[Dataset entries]
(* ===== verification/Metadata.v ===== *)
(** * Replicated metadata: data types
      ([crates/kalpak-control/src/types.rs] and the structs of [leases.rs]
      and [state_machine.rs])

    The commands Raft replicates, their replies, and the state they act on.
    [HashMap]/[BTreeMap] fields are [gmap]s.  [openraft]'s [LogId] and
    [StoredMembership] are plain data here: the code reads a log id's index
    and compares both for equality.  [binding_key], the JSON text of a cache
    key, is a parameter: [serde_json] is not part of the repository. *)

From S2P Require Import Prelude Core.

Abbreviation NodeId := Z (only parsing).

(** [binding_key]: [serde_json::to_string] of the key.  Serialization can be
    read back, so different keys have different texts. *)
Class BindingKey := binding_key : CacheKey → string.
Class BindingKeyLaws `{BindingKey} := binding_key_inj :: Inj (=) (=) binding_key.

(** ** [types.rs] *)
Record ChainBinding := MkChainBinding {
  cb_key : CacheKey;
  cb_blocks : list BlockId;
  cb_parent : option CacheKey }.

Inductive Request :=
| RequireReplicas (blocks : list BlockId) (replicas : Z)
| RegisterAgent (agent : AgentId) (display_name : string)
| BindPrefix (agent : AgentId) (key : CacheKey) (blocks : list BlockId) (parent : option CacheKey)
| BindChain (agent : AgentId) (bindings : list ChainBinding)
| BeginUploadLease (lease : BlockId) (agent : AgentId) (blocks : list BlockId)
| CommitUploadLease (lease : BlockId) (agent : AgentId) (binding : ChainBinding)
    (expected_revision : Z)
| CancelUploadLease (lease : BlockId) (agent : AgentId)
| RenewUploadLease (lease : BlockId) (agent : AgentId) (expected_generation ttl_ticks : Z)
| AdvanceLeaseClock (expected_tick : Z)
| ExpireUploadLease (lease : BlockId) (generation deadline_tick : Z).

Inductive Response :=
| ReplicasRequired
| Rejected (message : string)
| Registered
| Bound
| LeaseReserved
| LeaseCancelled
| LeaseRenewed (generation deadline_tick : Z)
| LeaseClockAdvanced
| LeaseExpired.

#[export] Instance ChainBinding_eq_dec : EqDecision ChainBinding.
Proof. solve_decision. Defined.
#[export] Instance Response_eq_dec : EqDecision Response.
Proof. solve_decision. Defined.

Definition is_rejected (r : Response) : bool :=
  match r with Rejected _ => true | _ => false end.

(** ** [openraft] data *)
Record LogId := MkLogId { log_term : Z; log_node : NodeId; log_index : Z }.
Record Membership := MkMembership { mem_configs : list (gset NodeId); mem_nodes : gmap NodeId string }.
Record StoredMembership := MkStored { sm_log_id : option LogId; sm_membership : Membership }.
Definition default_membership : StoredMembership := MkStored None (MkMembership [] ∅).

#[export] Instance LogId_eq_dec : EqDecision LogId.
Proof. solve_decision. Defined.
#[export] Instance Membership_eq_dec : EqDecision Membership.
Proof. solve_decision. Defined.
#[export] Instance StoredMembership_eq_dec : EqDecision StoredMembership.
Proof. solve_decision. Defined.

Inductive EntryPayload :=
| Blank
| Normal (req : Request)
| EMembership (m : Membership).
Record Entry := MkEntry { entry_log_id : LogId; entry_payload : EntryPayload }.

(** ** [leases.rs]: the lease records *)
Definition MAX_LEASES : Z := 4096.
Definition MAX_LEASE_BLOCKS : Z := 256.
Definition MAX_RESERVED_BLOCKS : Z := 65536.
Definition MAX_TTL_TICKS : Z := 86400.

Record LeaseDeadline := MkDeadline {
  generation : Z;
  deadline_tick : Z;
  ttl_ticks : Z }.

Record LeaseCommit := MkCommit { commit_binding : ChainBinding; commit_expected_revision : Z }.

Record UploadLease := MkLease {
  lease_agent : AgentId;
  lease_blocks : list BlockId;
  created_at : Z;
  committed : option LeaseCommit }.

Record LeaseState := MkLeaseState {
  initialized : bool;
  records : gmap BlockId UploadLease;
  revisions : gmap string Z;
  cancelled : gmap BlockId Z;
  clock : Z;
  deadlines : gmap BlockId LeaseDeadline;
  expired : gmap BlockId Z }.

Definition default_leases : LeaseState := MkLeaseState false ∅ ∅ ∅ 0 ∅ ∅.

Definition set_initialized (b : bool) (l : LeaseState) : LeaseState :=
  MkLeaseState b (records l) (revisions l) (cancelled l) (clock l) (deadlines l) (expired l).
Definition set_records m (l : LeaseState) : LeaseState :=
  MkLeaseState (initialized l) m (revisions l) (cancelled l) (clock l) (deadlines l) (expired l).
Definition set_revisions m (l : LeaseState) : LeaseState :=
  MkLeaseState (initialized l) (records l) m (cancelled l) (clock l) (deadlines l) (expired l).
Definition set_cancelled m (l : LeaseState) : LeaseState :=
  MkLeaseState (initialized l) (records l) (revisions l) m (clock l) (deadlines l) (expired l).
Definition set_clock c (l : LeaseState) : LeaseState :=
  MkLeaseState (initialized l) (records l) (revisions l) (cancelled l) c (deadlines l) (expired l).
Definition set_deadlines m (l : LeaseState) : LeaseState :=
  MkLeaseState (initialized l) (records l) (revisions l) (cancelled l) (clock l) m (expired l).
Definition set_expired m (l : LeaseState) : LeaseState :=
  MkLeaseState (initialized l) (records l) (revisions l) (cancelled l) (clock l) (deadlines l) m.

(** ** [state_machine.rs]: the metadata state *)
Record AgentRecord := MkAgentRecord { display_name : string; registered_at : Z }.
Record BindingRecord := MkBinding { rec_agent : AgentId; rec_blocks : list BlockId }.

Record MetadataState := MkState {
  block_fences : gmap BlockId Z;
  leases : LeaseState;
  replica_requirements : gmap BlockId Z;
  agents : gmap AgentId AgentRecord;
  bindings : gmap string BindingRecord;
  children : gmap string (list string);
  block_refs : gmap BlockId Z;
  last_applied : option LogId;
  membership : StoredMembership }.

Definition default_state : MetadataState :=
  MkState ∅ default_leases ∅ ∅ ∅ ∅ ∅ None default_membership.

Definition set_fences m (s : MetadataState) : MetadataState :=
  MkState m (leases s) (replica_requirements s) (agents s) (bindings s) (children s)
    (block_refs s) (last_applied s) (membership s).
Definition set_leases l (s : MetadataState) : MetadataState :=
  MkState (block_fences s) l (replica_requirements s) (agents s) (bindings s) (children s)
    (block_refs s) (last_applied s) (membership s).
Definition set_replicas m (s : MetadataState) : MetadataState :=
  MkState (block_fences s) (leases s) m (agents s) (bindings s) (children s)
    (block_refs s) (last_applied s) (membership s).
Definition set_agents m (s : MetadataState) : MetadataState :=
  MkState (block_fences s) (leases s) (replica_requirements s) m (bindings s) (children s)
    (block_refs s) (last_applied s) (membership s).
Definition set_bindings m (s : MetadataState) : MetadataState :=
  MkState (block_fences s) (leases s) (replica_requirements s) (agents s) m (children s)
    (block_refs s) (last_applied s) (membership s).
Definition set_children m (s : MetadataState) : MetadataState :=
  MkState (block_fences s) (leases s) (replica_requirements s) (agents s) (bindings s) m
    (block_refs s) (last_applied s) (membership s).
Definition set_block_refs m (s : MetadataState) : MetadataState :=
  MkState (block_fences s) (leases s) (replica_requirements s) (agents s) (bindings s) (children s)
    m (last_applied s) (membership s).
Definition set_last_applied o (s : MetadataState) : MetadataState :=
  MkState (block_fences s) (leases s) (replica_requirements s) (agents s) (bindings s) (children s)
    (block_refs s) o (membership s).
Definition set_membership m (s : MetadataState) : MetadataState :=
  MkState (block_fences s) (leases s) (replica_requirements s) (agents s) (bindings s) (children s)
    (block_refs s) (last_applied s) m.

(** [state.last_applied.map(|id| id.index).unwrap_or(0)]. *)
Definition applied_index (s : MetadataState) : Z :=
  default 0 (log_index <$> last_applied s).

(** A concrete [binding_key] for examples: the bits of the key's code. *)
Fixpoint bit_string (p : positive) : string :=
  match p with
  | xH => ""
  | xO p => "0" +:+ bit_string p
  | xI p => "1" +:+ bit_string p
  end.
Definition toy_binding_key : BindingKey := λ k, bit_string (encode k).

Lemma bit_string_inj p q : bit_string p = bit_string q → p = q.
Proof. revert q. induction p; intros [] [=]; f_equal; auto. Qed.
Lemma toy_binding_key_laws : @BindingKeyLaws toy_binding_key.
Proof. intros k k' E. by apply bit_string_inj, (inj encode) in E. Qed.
==
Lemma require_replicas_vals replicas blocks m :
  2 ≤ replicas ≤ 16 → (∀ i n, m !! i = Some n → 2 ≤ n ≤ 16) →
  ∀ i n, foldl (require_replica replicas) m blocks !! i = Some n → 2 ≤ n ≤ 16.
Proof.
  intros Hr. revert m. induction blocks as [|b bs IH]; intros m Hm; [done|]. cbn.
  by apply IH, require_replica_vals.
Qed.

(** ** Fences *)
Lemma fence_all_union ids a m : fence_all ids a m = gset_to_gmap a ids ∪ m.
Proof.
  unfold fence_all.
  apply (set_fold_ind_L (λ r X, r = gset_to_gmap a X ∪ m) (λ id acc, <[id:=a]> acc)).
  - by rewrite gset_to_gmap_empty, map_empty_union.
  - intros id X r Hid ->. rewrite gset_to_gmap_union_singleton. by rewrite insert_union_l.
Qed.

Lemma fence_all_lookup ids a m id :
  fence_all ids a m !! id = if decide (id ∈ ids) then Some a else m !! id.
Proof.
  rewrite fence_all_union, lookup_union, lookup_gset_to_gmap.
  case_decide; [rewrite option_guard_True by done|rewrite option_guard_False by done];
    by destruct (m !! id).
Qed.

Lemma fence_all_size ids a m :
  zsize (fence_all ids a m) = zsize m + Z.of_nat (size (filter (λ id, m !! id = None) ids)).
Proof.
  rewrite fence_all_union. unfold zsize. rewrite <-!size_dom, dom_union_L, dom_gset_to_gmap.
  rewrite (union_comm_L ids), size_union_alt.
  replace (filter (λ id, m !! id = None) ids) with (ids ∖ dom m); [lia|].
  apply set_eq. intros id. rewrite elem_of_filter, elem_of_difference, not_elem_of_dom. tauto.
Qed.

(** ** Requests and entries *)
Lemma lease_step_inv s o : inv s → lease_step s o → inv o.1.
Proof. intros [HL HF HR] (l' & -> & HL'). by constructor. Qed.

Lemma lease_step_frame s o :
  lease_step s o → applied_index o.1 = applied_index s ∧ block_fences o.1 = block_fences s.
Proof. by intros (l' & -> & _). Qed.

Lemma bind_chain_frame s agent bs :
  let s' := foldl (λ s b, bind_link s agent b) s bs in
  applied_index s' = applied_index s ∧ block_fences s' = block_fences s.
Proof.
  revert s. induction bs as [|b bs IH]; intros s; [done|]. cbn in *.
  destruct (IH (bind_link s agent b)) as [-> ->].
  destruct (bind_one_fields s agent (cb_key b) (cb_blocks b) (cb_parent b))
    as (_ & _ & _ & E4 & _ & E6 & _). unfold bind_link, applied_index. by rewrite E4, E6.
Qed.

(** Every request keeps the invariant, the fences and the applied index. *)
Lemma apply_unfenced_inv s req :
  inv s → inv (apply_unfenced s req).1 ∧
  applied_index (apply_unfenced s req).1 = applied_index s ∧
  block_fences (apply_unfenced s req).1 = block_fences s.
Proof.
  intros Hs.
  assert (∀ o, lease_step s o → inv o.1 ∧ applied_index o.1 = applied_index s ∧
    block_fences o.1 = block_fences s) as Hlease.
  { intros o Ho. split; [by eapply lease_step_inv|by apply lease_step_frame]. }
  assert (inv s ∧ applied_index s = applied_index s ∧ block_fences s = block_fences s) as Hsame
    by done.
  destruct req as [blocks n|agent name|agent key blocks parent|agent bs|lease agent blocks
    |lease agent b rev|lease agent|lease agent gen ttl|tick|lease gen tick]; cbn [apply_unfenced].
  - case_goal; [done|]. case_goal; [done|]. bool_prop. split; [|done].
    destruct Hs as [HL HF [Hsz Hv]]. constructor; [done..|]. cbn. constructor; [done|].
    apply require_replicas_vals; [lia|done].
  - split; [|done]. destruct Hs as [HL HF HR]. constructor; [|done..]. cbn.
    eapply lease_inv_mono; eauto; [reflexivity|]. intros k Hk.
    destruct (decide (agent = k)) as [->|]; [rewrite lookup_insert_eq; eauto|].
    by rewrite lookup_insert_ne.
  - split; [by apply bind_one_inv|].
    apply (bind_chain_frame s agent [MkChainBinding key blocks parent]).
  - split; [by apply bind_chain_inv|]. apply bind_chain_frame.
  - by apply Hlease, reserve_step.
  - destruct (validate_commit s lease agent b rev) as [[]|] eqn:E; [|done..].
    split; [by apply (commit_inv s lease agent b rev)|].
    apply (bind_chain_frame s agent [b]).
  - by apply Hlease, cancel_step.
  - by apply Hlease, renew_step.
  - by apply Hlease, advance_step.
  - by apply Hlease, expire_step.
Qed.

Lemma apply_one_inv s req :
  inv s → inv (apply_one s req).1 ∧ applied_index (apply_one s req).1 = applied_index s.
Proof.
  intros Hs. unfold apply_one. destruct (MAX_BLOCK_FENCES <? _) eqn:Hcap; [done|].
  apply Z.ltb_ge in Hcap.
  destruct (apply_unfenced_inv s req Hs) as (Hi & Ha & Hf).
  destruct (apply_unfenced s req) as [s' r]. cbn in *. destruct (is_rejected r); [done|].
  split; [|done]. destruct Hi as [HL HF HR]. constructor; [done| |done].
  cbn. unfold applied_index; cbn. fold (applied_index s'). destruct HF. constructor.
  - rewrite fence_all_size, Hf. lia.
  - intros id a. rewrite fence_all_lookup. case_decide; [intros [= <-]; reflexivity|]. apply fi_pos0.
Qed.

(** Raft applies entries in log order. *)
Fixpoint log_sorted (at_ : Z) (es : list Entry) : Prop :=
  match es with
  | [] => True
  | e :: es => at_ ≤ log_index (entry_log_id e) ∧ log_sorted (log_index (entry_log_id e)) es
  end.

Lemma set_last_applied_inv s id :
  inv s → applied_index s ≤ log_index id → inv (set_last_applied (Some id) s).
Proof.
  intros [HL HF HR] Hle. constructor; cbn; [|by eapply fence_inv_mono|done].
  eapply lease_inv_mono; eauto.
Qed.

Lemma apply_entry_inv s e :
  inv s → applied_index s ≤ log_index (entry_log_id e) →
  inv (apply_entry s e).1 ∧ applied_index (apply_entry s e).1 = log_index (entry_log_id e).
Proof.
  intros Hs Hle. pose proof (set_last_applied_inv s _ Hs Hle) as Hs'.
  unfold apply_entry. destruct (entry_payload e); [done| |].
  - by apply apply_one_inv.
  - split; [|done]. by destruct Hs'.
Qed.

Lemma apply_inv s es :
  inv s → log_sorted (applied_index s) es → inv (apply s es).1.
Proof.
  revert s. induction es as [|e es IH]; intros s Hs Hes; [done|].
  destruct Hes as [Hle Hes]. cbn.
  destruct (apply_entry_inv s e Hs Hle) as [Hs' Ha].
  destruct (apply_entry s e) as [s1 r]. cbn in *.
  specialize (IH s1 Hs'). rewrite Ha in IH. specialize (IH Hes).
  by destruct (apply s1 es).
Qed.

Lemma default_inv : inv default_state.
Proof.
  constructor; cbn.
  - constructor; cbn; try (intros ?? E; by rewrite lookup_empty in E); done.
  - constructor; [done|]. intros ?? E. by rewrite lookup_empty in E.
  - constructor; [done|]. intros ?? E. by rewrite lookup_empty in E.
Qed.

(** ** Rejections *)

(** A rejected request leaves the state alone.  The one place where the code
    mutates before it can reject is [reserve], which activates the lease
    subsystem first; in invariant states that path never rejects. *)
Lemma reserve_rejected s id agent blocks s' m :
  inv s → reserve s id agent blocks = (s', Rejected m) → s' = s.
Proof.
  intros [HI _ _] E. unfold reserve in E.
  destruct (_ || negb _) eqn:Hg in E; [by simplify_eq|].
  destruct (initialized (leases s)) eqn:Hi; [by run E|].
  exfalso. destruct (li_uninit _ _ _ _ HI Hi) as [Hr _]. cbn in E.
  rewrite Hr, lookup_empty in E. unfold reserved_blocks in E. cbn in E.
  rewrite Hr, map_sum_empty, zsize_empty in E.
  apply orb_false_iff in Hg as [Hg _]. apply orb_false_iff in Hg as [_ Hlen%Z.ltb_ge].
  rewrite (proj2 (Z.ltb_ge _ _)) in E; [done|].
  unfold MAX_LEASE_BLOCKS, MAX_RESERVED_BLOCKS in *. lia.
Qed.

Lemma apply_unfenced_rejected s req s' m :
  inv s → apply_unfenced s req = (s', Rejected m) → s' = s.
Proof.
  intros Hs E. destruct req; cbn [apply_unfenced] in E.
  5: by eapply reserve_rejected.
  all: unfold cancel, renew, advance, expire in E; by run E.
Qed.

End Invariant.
--
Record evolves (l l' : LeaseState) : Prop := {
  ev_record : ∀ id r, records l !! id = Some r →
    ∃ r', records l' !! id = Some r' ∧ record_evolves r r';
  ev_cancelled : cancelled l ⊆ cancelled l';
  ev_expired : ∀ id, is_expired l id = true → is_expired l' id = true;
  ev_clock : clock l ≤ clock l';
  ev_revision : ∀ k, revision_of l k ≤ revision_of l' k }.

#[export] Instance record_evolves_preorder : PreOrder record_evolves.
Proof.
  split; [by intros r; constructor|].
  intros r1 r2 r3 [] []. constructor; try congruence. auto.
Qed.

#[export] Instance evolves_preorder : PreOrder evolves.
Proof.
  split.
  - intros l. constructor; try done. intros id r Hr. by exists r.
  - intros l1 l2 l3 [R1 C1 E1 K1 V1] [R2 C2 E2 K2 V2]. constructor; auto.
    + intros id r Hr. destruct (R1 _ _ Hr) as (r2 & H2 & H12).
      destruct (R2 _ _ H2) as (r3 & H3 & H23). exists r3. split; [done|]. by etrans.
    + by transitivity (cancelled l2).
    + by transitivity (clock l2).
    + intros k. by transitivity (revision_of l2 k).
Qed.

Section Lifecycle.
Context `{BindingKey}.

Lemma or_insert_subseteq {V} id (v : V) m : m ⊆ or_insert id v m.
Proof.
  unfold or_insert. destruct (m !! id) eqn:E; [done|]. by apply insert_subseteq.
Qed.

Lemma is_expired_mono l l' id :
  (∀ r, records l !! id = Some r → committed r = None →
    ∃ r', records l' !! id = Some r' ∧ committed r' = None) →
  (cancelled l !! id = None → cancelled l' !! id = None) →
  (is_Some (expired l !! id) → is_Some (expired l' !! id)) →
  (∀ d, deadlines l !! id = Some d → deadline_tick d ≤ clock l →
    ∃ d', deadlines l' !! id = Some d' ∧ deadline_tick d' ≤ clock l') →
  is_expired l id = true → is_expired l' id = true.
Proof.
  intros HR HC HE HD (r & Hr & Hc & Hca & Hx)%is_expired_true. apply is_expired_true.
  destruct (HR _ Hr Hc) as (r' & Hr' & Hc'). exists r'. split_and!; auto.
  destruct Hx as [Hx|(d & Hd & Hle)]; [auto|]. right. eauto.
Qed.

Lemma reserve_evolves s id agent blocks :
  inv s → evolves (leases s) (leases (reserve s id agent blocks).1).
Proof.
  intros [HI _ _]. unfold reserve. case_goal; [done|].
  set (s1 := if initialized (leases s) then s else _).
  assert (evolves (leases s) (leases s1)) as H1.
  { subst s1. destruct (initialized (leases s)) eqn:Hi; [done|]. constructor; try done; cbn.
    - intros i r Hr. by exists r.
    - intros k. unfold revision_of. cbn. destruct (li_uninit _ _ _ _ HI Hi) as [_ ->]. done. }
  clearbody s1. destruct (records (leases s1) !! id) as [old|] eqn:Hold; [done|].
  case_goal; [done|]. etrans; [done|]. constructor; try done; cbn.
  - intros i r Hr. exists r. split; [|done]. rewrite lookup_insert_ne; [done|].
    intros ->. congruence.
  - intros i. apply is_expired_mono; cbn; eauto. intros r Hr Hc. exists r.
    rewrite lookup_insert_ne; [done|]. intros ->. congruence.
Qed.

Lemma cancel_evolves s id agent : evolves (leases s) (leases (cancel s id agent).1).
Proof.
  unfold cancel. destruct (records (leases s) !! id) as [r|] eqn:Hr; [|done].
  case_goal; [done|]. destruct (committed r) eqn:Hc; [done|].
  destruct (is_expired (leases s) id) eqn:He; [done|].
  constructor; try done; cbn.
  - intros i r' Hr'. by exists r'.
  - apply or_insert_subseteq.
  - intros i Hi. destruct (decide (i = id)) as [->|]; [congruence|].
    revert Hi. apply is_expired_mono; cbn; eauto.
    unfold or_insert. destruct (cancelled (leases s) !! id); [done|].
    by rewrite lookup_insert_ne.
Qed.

> BRIEF
Start with the line above that contains "assert (∀ o, lease_step" and stop after the line that contains "destruct (apply_unfenced s". Output those lines exactly, and only those.

> ANSWER SPACE
  assert (∀ o, lease_step s o → inv o.1 ∧ applied_index o.1 = applied_index s ∧
    block_fences o.1 = block_fences s) as Hlease.
  { intros o Ho. split; [by eapply lease_step_inv|by apply lease_step_frame]. }
  assert (inv s ∧ applied_index s = applied_index s ∧ block_fences s = block_fences s) as Hsame
    by done.
  destruct req as [blocks n|agent name|agent key blocks parent|agent bs|lease agent blocks
    |lease agent b rev|lease agent|lease agent gen ttl|tick|lease gen tick]; cbn [apply_unfenced].
  - case_goal; [done|]. case_goal; [done|]. bool_prop. split; [|done].
    destruct Hs as [HL HF [Hsz Hv]]. constructor; [done..|]. cbn. constructor; [done|].
    apply require_replicas_vals; [lia|done].
  - split; [|done]. destruct Hs as [HL HF HR]. constructor; [|done..]. cbn.
    eapply lease_inv_mono; eauto; [reflexivity|]. intros k Hk.
    destruct (decide (agent = k)) as [->|]; [rewrite lookup_insert_eq; eauto|].
    by rewrite lookup_insert_ne.
  - split; [by apply bind_one_inv|].
    apply (bind_chain_frame s agent [MkChainBinding key blocks parent]).
  - split; [by apply bind_chain_inv|]. apply bind_chain_frame.
  - by apply Hlease, reserve_step.
  - destruct (validate_commit s lease agent b rev) as [[]|] eqn:E; [|done..].
    split; [by apply (commit_inv s lease agent b rev)|].
    apply (bind_chain_frame s agent [b]).
  - by apply Hlease, cancel_step.
  - by apply Hlease, renew_step.
  - by apply Hlease, advance_step.
  - by apply Hlease, expire_step.
Qed.

Lemma apply_one_inv s req :
  inv s → inv (apply_one s req).1 ∧ applied_index (apply_one s req).1 = applied_index s.
Proof.
  intros Hs. unfold apply_one. destruct (MAX_BLOCK_FENCES <? _) eqn:Hcap; [done|].
  apply Z.ltb_ge in Hcap.
  destruct (apply_unfenced_inv s req Hs) as (Hi & Ha & Hf).
  destruct (apply_unfenced s req) as [s' r]. cbn in *. destruct (is_rejected r); [done|].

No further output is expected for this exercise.